In the same respect, to refuse affection to a child because of a creepy rash would be an intense shame. When we neglect the opportunity to be face to face, and I mean forehead to forehead, nose to nose with a child that needs to be seen, even if that child has a snotty nose, or smells like poo, or is teaming with unmentionable critters, when we turn away from that child for fear of what their hot breath will leave on our skin, we turn away from the very thing that sets us apart from the world. A kind of selfless humanity, a fearless love. I long for this kind of grace, for eyes that see a child before they see a rash and not after…

I will be returning to the Precario on Tuesday as always. Rash or no rash. Well, I guess if I have developed the rash then I would stay home (There is a big difference between fearless and foolish!) but otherwise I will be there, and hopefully, we’ll head back to the beach soon, too. I may have to find one of those grandma-beach-nightie-thingies to cover up with, but spending a sunny day enjoying my family in the perfect Pacific was exactly what we all needed. Jamison called it “having Beach Church”. Which I kinda like. I hope to enjoy it again soon….but not too soon… my skin is currently threatening to turn to leather. Maybe after the peeling stops….



  1. kirkweir on October 14, 2009 at 10:14 pm

    Jamie – seriously – you need to publish these articles.

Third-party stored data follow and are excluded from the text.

Definition detect_jboss_fuse (source facts : pydict) : Res pydict :=
  let eap_home_bin := dget_none "eap_home_bin" facts in
  let karaf_home_bin_fuse := dget_none "karaf_home_bin_fuse" facts in
  let systemctl_files := dget_none "jboss_fuse_systemctl_unit_files" facts in
  let chkconfig := dget_none "jboss_fuse_chkconfig" facts in
  let subman_consumed := default_getter facts "subman_consumed" (VList []) in
  let entitlements := default_getter facts "entitlements" (VList []) in
  activemq ← component_versions facts "fuse_activemq_version"
               "jboss_fuse_on_eap_activemq_ver" "jboss_activemq_ver";
  camel ← component_versions facts "fuse_camel_version"
            "jboss_fuse_on_eap_camel_ver" "jboss_camel_ver";
  cxf ← component_versions facts "fuse_cxf_version"
          "jboss_fuse_on_eap_cxf_ver" "jboss_cxf_ver";
  metadata ← source_metadata source;
  is_fuse_on_eap ← and_any_value eap_home_bin;
  is_fuse_on_karaf ← and_any_value karaf_home_bin_fuse;
  fuse_versions ←
    (if (nonempty (v3_list activemq) && nonempty (v3_list camel) && nonempty (v3_list cxf))
        || truthy is_fuse_on_eap || truthy is_fuse_on_karaf
     then py_set_of (v3_list activemq ++ v3_list camel ++ v3_list cxf)%list
     else Ok []);
  outcome ←
    (if truthy is_fuse_on_eap || truthy is_fuse_on_karaf || nonempty fuse_versions then
       versions ← mapM classify fuse_versions;
       let raw_facts := generate_raw_fact_members
         [("eap_home_bin", is_fuse_on_eap);
          ("karaf_home_bin_fuse", is_fuse_on_karaf);
          ("jboss_activemq_ver", VList (v_ext activemq));
          ("jboss_camel_ver", VList (v_ext camel));
          ("jboss_cxf_ver", VList (v_ext cxf));
          ("fuse_activemq_version", VList (v_fuse activemq));
          ("fuse_camel_version", VList (v_fuse camel));
          ("fuse_cxf_version", VList (v_fuse cxf));
          ("jboss_fuse_on_eap_activemq_ver", VList (v_eap activemq));
          ("jboss_fuse_on_eap_camel_ver", VList (v_eap camel));
          ("jboss_fuse_on_eap_cxf_ver", VList (v_eap cxf))] in
       Ok (PRESENT, (if nonempty versions then [("version", VList versions)] else []), raw_facts)
     else if truthy systemctl_files || truthy chkconfig then
       Ok (POTENTIAL, [], generate_raw_fact_members
             [("jboss_fuse_systemctl_unit_files", systemctl_files);
              ("jboss_fuse_chkconfig", chkconfig)])
     else
       in_subman ← product_entitlement_found subman_consumed PRODUCT;
       if (in_subman : bool) then Ok (POTENTIAL, [], VStr "subman_consumed") else
       in_ent ← product_entitlement_found entitlements PRODUCT;
       if (in_ent : bool) then Ok (POTENTIAL, [], VStr "entitlements")
       else Ok (ABSENT, [], VNone));
  let '(presence, version_item, raw_facts) := outcome in
  Ok ([("name", VStr PRODUCT); ("presence", VStr (presence_str presence))]
      ++ version_item
      ++ [("metadata", VDict (metadata ++ [("raw_fact_key", raw_facts)]))])%list.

    Isn't there a "Missionary Magazine" or something? Your Christian love AND human frailties all come through in your writing.

    Unless you tell me to stop, I'm going to keep buggin you to pursue this. People deserve to know God better through your writing.

  2. Anonymous on October 15, 2009 at 3:58 pm

    You could try sending something in to Women of the Harvest. I've read some funny pieces there.